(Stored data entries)
[Start of section]

(* ===== verification/MyMoney.v ===== *)
(** * What the owner is told about their money

    Models [frontend/src/money/freshness.js] and [frontend/src/money/myMoneyModel.js]: how
    old a reading is, and the one state and the one action the money screen shows.  The
    readings are values; [now] is the clock in milliseconds; a time stamp and the expiry of a
    mandate are numbers or missing, a fractional one being compared exactly.  A [TypeError]
    escapes where a reading has not the documented shape. *)
From S2P Require Export JsValue Venue.

Module Money.
Import Venue.
Section Strings.
Local Open Scope string_scope.
Local Open Scope list_scope.

(** ** Freshness *)
Inductive freshness := Current | Stale | Unavailable.

#[global] Instance freshness_eq_dec : EqDecision freshness.
Proof. solve_decision. Defined.

Definition freshness_name (f : freshness) : string :=
  match f with Current => "current" | Stale => "stale" | Unavailable => "unavailable" end.

Definition DEFAULT_STALE_AFTER_MS : Z := 2 * 60 * 1000.
Definition MAX_CLOCK_SKEW_MS : Z := 60 * 1000.

(** [x < z] and [x <= z] for a finite number. *)
Definition before (x : val) (z : Z) : bool :=
  match x with
  | Number (Num n) => (n <? z)%Z
  | Double t => (text_floor t <? z)%Z
  | _ => false
  end.
Definition at_most (x : val) (z : Z) : bool :=
  match x with
  | Number (Num n) => (n <=? z)%Z
  | Double t => (text_floor t <? z)%Z
  | _ => false
  end.

Definition classifyFreshness (checkedAt : val) (now staleAfterMs : Z) : freshness :=
  if negb (is_finite_number checkedAt) then Unavailable
  else if negb (at_most checkedAt now)
  then if at_most checkedAt (now + MAX_CLOCK_SKEW_MS) then Current else Unavailable
  else if before checkedAt (now - staleAfterMs) then Stale else Current.

(** [r && r.state && r.state !== 'unavailable'] *)
Definition usable (r : val) : bool :=
  truthy r && truthy r#"state" && negb (strict_eq r#"state" (Str "unavailable")).

Definition withCacheFallback (cached fresh : val) (now staleAfterMs : Z) : val :=
  if usable fresh then
    Obj (set_property (entries fresh) "freshness"
           (Str (freshness_name (classifyFreshness fresh#"checkedAt" now staleAfterMs))))
  else if usable cached then Obj (set_property (entries cached) "freshness" (Str "stale"))
  else Obj ["state" ↦ Str "unavailable"; "amount" ↦ Null; "checkedAt" ↦ Null;
            "confirmedLedger" ↦ Null; "confirmedBlock" ↦ Null; "source" ↦ Null;
            "freshness" ↦ Str "unavailable"].

(** Tokens are the natural numbers this function makes, or missing. *)
Definition nextReconciliationToken (prevToken : option Z) : Z := default 0%Z prevToken + 1.

Definition isReconciliationCurrent (readToken currentToken : option Z) : bool :=
  match currentToken, readToken with
  | None, _ => true
  | Some _, None => false
  | Some current, Some read => (current <=? read)%Z
  end.

(** ** The model *)
Inductive type_error := TypeError.

Definition prop (v : val) (k : string) : result type_error val :=
  if nullish v then Throw TypeError else Ok (get v k).

(** [l.some(f)] where [f] may throw. *)
Fixpoint some_throw {A} (f : A -> result type_error bool) (l : list A) : result type_error bool :=
  match l with
  | [] => Ok false
  | x :: l => b ← f x; if b : bool then Ok true else some_throw f l
  end.

Definition CONFIRMED_PROBLEM_MARKERS : list string :=
  ["scope-revoked"; "scope-expired"; "base-execution-failed"].
Definition URGENT_RENEWAL_WITHIN_S : Z := 2 * 3600.

Definition marker (p : val) : bool :=
  match p with Str s => bool_decide (s ∈ CONFIRMED_PROBLEM_MARKERS) | _ => false end.

(** [safeBigInt(v) > 0n] *)
Definition positive_units (v : val) : bool :=
  match to_BigInt v with Some u => (u >? 0)%Z | None => false end.
(** * mcp-proxy: a shallow embedding of the proxy core

    The development follows the Go sources of the proxy:
    - [config.go]   : the configuration model, the transport inference
                      ([parseMCPClientConfig]) and the loader ([load]);
    - [client.go]   : the backend client, the capability registrar with its
                      paging loops and the tool filter, [addToMCPServer],
                      [newMCPServer];
    - the HTTP file : [chainMiddleware], the three middlewares and the
                      per-backend part of [startHTTPServer].

    Go values are modelled as the code has them: a [string] is a sequence of
    bytes, a nil-able pointer or slice is an [option], a [map] used as a set
    is a [gset], a [map] is a [gmap].  Calls into the MCP library and the
    backend are explicit state passing over an abstract backend state. *)

From Stdlib Require Import ZArith NArith Lia Bool Ascii.
From stdpp Require Import base option list gmap sets strings.

(* ===================================================================== *)
(** * Go runtime and standard library helpers *)
(* ===================================================================== *)

(** [errors.New]: an error is its message. *)
Inductive error := errors_New (msg : string).

(** A Go call either returns or panics. *)
Inductive outcome (A : Type) :=
  | Returns (a : A)
  | Panics (v : string).
Arguments Returns {A} a.
Arguments Panics {A} v.

(** The value the runtime panics with on a nil pointer dereference. *)
Definition nil_dereference : string :=
  "runtime error: invalid memory address or nil pointer dereference".

(** [(value, error)] results. *)
Inductive result (A : Type) :=
  | Ok (a : A)
  | Err (e : error).
Arguments Ok {A} a.
Arguments Err {A} e.

(** [len] of a slice that may be nil. *)
Definition len {A} (s : option (list A)) : nat :=
  match s with
  | None => 0
  | Some l => length l
  end.

(** [optional.Field[T]] of TBXark/optional-go: a value that is present or
    not. *)
Definition Field (T : Type) := option T.
Definition Present {T} (f : Field T) : bool :=
  match f with Some _ => true | None => false end.
Definition OrElse {T} (f : Field T) (d : T) : T :=
  match f with Some v => v | None => d end.

(** [strings.HasPrefix]. *)
Fixpoint HasPrefix (s prefix : string) {struct prefix} : bool :=
  match prefix, s with
  | EmptyString, _ => true
  | String p prefix', String c s' =>
      if decide (p = c) then HasPrefix s' prefix' else false
  | String _ _, EmptyString => false
  end.
Lemma determine_num_crops_maximal_witness :
  exists n,
    determine_num_crops scenario_dep scenario_norm 125 = inr n /\
    (forall item, item ∈ scenario_dep ++ scenario_norm ->
                  n <= shape1 item.2 / 125) /\
    (exists item, item ∈ scenario_dep ++ scenario_norm /\
                  shape1 item.2 / 125 = n).
Proof.
  apply (determine_num_crops_maximal scenario_dep scenario_norm 125).
  - unfold dict_wf. by_decide.
  - unfold dict_wf. by_decide.
  - apply Forall_forall. by_decide.
  - lia.
  - vm_compute. discriminate.
Defined.

(** ** create_sample_dicts *)

Lemma create_sample_dicts_result (dep norm : dict nat ndarray) (w : nat)
    (g : rng) (processed : directory) :
  valid_corpus dep norm w ->
  exists n ds ns g',
    determine_num_crops dep norm w = inr n /\ 1 <= n /\
    keys ds = keys dep /\ keys ns = keys norm /\
    Forall2 (sampled_item n w) dep ds /\
    Forall2 (sampled_item n w) norm ns /\
    create_sample_dicts (dep, norm) w g processed
      = inr (save_class "N" ns (save_class "D" ds processed), g').
Proof.
  intros (Hd & Hn & Hdis & Hw & Hne & Hwide).
  destruct (determine_num_crops_disjoint dep norm w Hd Hn Hdis Hw Hne)
    as (x & Hx & Hleast & Hdet).
  set (n := shape1 x.2 / w) in *.
  rewrite Forall_forall in Hwide.
  assert (1 <= n) as Hn1.
  { apply Nat.div_le_lower_bound; [lia |]. specialize (Hwide x Hx). lia. }
  assert (Forall (enough_segments n w) (dep ++ norm)) as Hall.
  { apply Forall_forall. intros item Hitem.
    split; [by apply Hwide | by apply Nat.Div0.div_le_mono, Hleast]. }
  apply Forall_app in Hall as [Hall_d Hall_n].
  destruct (build_class_sample_loop_fresh dep n w g Hd Hw Hall_d)
    as (ds & g1 & Hds & HFd).
  destruct (build_class_sample_loop_fresh norm n w g1 Hn Hw Hall_n)
    as (ns & g2 & Hns & HFn).
  exists n, ds, ns, g2.
  split_and!; [done | done | by apply (sampled_items_keys n w)
              | by apply (sampled_items_keys n w) | done | done |].
  unfold create_sample_dicts, build_class_sample_dict.
  rewrite Hdet. simpl. rewrite Hds. simpl. by rewrite Hns.
Qed.

Lemma sampled_items_lookup (n w : nat) (items : list (nat * ndarray))
    (sampled : list (nat * list ndarray)) (k : nat) (m : ndarray) :
  Forall2 (sampled_item n w) items sampled -> (k, m) ∈ items ->
  exists crops, (k, crops) ∈ sampled /\ sampled_from m n w crops.
Proof.
  induction 1 as [|[k0 m0] [k' v] items sampled [Hk Hs] _ IH]; intros Hin.
  - by apply elem_of_nil in Hin.
  - simpl in Hk, Hs. subst k'.
    apply elem_of_cons in Hin as [[= -> ->] | Hin].
    + exists v. split; [apply list_elem_of_here | done].
    + destruct (IH Hin) as (crops & Hc & Hsf).
      exists crops. split; [by apply list_elem_of_further | done].
Qed.

Lemma dict_get_other_class (p q : string) (k : nat)
    (samples : dict nat (list ndarray)) :
  (forall k', archive_name p k <> archive_name q k') ->
  dict_get (archive_name p k) (archive_items q samples) = None.
Proof.
  intros Hne. apply dict_get_None. rewrite keys_archive_items.
  intros (k' & Heq & _)%list_elem_of_fmap. by apply (Hne k').
Qed.

Lemma np_load_found (dir : directory) (name : string) (data : npz) :
  dict_get name dir = Some data -> np_load dir name = inr data.
Proof. intros H. unfold np_load. by rewrite H. Qed.
(** * article-scraper-api: the cascading extraction pipeline of [flask_app.py]

    A shallow embedding of the Flask application: Python's [str] is
    [string] (one [ascii] per character, code points below 256), a [dict]
    is an association list in insertion order, and the effects of the
    strategies (logging, network fetches, sleeps) are threaded through an
    explicit state.  The libraries the application calls (urllib, requests,
    BeautifulSoup's parser, newspaper3k, trafilatura, readability,
    selenium) are taken as parameters, gathered in one record: a call that
    goes to the network, the browser or a content extractor may raise, and
    so may [urlparse], [urljoin] and the HTML parser, each of which is
    given by the value it returns and by the inputs on which it raises
    instead. *)

From Stdlib Require Import String Ascii List ZArith NArith Bool Arith Lia.
Import ListNotations.
Open Scope string_scope.
Set Warnings "-register-all".

(** ** Python's string built-ins *)

Module Py.

(** [str.isspace] on one character, also the class [\s] of [re] on [str]
    patterns: the Unicode white space below code point 256. *)
Definition isspace (c : ascii) : bool :=
  let n := N_of_ascii c in
  (((9 <=? n) && (n <=? 13)) || ((28 <=? n) && (n <=? 32))
   || (n =? 133) || (n =? 160))%N.

(** Simple lower-case mapping, as [re.IGNORECASE] applies it. *)
Definition tolower (c : ascii) : ascii :=
  let n := N_of_ascii c in
  (if ((65 <=? n) && (n <=? 90))
      || ((192 <=? n) && (n <=? 222) && negb (n =? 215))
   then ascii_of_N (n + 32) else c)%N.

Definition ci_eqb (a b : ascii) : bool := Ascii.eqb (tolower a) (tolower b).

Fixpoint lstrip (s : string) : string :=
  match s with
  | String c s' => if isspace c then lstrip s' else s
  | EmptyString => EmptyString
  end.

Fixpoint rstrip (s : string) : string :=
  match s with
  | String c s' =>
      match rstrip s' with
      | EmptyString => if isspace c then EmptyString else String c EmptyString
      | r => String c r
      end
  | EmptyString => EmptyString
  end.

(** [s.strip()] *)
Definition strip (s : string) : string := rstrip (lstrip s).

(** [bool(s)] of a string: non-empty. *)
Definition truthy (s : string) : bool :=
  match s with EmptyString => false | _ => true end.

(** [a or b] on strings. *)
Definition or_str (a b : string) : string := if truthy a then a else b.

(** [sep.join(l)] *)
Fixpoint join (sep : string) (l : list string) : string :=
  match l with
  | [] => ""
  | [x] => x
  | x :: rest => x ++ sep ++ join sep rest
  end.

(** [s.split(',')]: always at least one piece. *)
Fixpoint split_on (d : ascii) (s : string) : list string :=
  match s with
  | EmptyString => [""]
  | String c s' =>
      if Ascii.eqb c d then "" :: split_on d s'
      else match split_on d s' with
           | p :: ps => String c p :: ps
           | [] => [String c ""]
           end
  end.

(** [s.split()]: the maximal runs of characters that are not white space. *)
Fixpoint words_aux (cur : string) (s : string) : list string :=
  match s with
  | EmptyString => if truthy cur then [cur] else []
  | String c s' =>
      if isspace c
      then (if truthy cur then [cur] else []) ++ words_aux "" s'
      else words_aux (cur ++ String c "") s'
  end.

Definition words (s : string) : list string := words_aux "" s.

(** [s[:n]] *)
Definition take (n : nat) (s : string) : string := substring 0 n s.

(** [x in l] for a list of strings. *)
Definition mem (x : string) (l : list string) : bool :=
  existsb (String.eqb x) l.

(** A literal pattern matched at the start of [s] under [re.I]. *)
Fixpoint prefix_ci (p s : string) : bool :=
  match p, s with
  | EmptyString, _ => true
  | String a p', String b s' => ci_eqb a b && prefix_ci p' s'
  | String _ _, EmptyString => false
  end.

(** [re.search(p, s, re.I)] for a literal [p]. *)
Fixpoint search_ci (p s : string) : bool :=
  prefix_ci p s ||
  match s with
  | String _ s' => search_ci p s'
  | EmptyString => false
  end.

(** [s.startswith(p)] *)
Fixpoint startswith (p s : string) : bool :=
  match p, s with
  | EmptyString, _ => true
  | String a p', String b s' => Ascii.eqb a b && startswith p' s'
  | String _ _, EmptyString => false
  end.

(** [p in s] for strings. *)
Fixpoint contains (p s : string) : bool :=
  startswith p s ||
  match s with
  | String _ s' => contains p s'
  | EmptyString => false
  end.

(** Decimal rendering of a natural number, for [f'{i+1}']. *)
Fixpoint digits (fuel n : nat) (acc : string) : string :=
  match fuel with
  | O => acc
  | S f =>
      let acc' := String (ascii_of_nat (48 + n mod 10)) acc in
      if Nat.eqb (n / 10) 0 then acc' else digits f (n / 10) acc'
  end.

Definition str_of_nat (n : nat) : string := digits (S n) n "".

End Py.

(** ** The text normalizer, [clean_text] *)

(** [re.sub(r'\s+', ' ', text)]: every maximal run of white space becomes
    one space.  [in_run] tells that the previous character was white space,
    whose run has been replaced already. *)
Fixpoint sub_ws (in_run : bool) (s : string) : string :=
  match s with
  | EmptyString => EmptyString
  | String c s' =>
      if Py.isspace c
      then (if in_run then sub_ws true s' else String " " (sub_ws true s'))
      else String c (sub_ws false s')
  end.

Definition collapse_ws (s : string) : string := sub_ws false s.
(** * Foundry agent function app: settings, tool registry and queue handlers

    A shallow embedding of the Python sources

    - [src/src/foundry_agents/utils/akv.py]
        ([get_secret], [clear_cache])
    - [src/src/foundry_agents/configs/settings.py]
        ([Settings], [get_settings])
    - [src/src/foundry_agents/configs/tools_registry.py]
        ([resolve_tools])
    - [src/src/foundry_agents/prompts/agent_prompts.py]
        ([get_prompt])
    - [src/src/foundry_agents/utils/foundry_client.py]
        ([get_project_client])
    - [src/src/function_app.py]   (the handler [create_agent])
    - [src/function_app.py]       (the handler [agent_creation_processor])

    Module-level state of the Python process (the secret cache, the
    [lru_cache]s, the logging output) and the calls made to the outside world
    (Key Vault, the agents service) are threaded through a state-and-exception
    monad over the record [World].  Python strings are taken with one
    character per byte. *)

From Stdlib Require Import String List ZArith Bool Arith Lia Floats.
Import ListNotations.
Open Scope string_scope.

Set Implicit Arguments.
Set Warnings "-register-all".

(* ================================================================= *)
(** ** Python dictionaries *)

(** A [dict] with string keys, kept in insertion order as CPython does.
    [set] on a key that is present replaces the value in place; on a new
    key it appends the binding. *)
Module PyDict.
Section Ops.
Variable V : Type.

Definition dict := list (string * V).

Fixpoint get (d : dict) (k : string) : option V :=
  match d with
  | [] => None
  | (k', v) :: d' => if String.eqb k' k then Some v else get d' k
  end.

Definition mem (k : string) (d : dict) : bool :=
  match get d k with Some _ => true | None => false end.

Definition get_default (d : dict) (k : string) (dflt : V) : V :=
  match get d k with Some v => v | None => dflt end.

Fixpoint set (d : dict) (k : string) (v : V) : dict :=
  match d with
  | [] => [(k, v)]
  | (k', v') :: d' =>
      if String.eqb k' k then (k', v) :: d' else (k', v') :: set d' k v
  end.

Fixpoint remove (d : dict) (k : string) : dict :=
  match d with
  | [] => []
  | (k', v') :: d' =>
      if String.eqb k' k then remove d' k else (k', v') :: remove d' k
  end.

Definition keys (d : dict) : list string := map fst d.

(** The invariant of a real dictionary: no key is bound twice. *)
Definition wf (d : dict) : Prop := NoDup (keys d).
End Ops.

Arguments get {V} d k.
Arguments mem {V} k d.
Arguments get_default {V} d k dflt.
Arguments set {V} d k v.
Arguments remove {V} d k.
Arguments keys {V} d.
Arguments wf {V} d.
End PyDict.

Abbreviation dict := PyDict.dict.

(* ================================================================= *)
(** ** Values decoded from JSON *)

(** What [json.loads] produces: [None], [bool], [int], [float], [str],
    [list] and [dict]. *)
Inductive json : Type :=
| JNull
| JBool (b : bool)
| JInt (z : Z)
| JFloat (f : float)
| JStr (s : string)
| JArr (items : list json)
| JObj (fields : list (string * json)).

[End of section]

## Task brief
Among the lines above, which contain the word "proxy"? Copy every one.

## Solution to this exercise
(** * mcp-proxy: a shallow embedding of the proxy core
    The development follows the Go sources of the proxy:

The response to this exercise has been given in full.